The current challenges of dourine: difficulties in differentiating Trypanosoma equiperdum within the subgenus Trypanozoon
Zablotskij, V T × Georgiu, C de Waal, Th Clausen, P H Claes, Filip Touratier, L #
Office int epizooties
Revue scientifique et technique (International Office of Epizootics) vol:22 issue:3 pages:1087-96
During its 20th annual meeting in Paris in May 1999, the OIE (World organisation for animal health) Ad Hoc Group on Non-Tsetse Transmitted Animal Trypanosomoses expressed the following concerns about dourine: the discrepancies in some of the results of the complement fixation test (CFT), which is the only international diagnostic test officially recognised by the International Organisation for the Transportation of Equidae; the persistence of suspected cases of dourine in some Asian, European and African countries; the impossibility of differentiating Trypanosoma equiperdum from Trypanosoma evansi and of isolating new strains of T. equiperdum from clinical cases that have appeared in various parts of the world since 1982. In the light of these concerns, it was decided, in agreement with the Directorate of the Federal Veterinary Services of Russia in Moscow, to perform comparative trials on the value of CFT/dourine at the OIE Reference Laboratory for dourine in Moscow (The All-Russian Research Institute of Experimental Veterinary Medicine) using reagents (antigens and sera) from seven countries with extensive experience in the field of dourine diagnosis, namely, South Africa, France, Italy, Germany, Russia, the United States of America and the People's Republic of China. It is thanks to the successful co-operation of these countries that the trials were made possible. Results showed an overall concordance and were submitted for consideration to the OIE Biological Standards Commission, the commission which is in charge of the Manual of Diagnostic Tests and Vaccines for Terrestrial Animals.

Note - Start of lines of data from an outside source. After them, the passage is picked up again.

Lemma luhn_loop_sum s i sum :
  luhn_loop (negb (Nat.even i)) s sum = sum + pos_sum luhn_f i s.
Proof.
  revert i sum. induction s as [|c s IH]; intros i sum; cbn; [lia|].
  replace (negb (negb (Nat.even i))) with (negb (Nat.even (S i)))
    by (rewrite Nat.even_succ, <- Nat.negb_even; done).
  rewrite IH. unfold luhn_f at 2. destruct (Nat.even i); cbn; lia.
Qed.

Lemma luhn_separates i : separates 10 (luhn_f i).
Proof.
  unfold luhn_f. destruct (Nat.even i);
    [apply (digits_ok_spec 10 (λ d, d))|apply (digits_ok_spec 10 luhn_double)]; reflexivity.
Qed.

Lemma luhn_sum s : luhn s = (pos_sum luhn_f 0 (rev s) mod 10 =? 0).
Proof. unfold luhn. by rewrite (luhn_loop_sum (rev s) 0 0 : luhn_loop false (rev s) 0 = _). Qed.

Lemma luhn_detects pre post a b :
  48 ≤ byteZ a ≤ 57 → 48 ≤ byteZ b ≤ 57 → a ≠ b →
  luhn (pre ++ a :: post) = true → luhn (pre ++ b :: post) = false.
Proof.
  intros Ha Hb Hab. rewrite !luhn_sum, !rev_app_distr. cbn [rev]. rewrite <- !app_assoc. cbn [app].
  pose proof (pos_sum_detects 10 luhn_f (rev post) (rev pre) a b 0 (luhn_separates _) Ha Hb Hab).
  intros H0%Z.eqb_eq. apply Z.eqb_neq. congruence.
Qed.

(** *** Weighted sums *)

Definition weight_f (ws : list Z) (i : nat) (d : Z) : Z := d * nth i ws 0.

These trials serve as a starting point for further study, particularly in the following areas: the isolation of new strains of T. equiperdum from clinical dourine cases; the identification of specific markers for T. equiperdum which would make it possible to differentiate it from among the other species within the subgenus Trypanozoon; the experimental infection of horses with newly isolated T. equiperdum strains to compare their pathogenicity with those currently used in national diagnostic laboratories and with that of T. evansi; phylogenetic studies; the proposal and validation of new, internationally recognised diagnostic test(s) for dourine.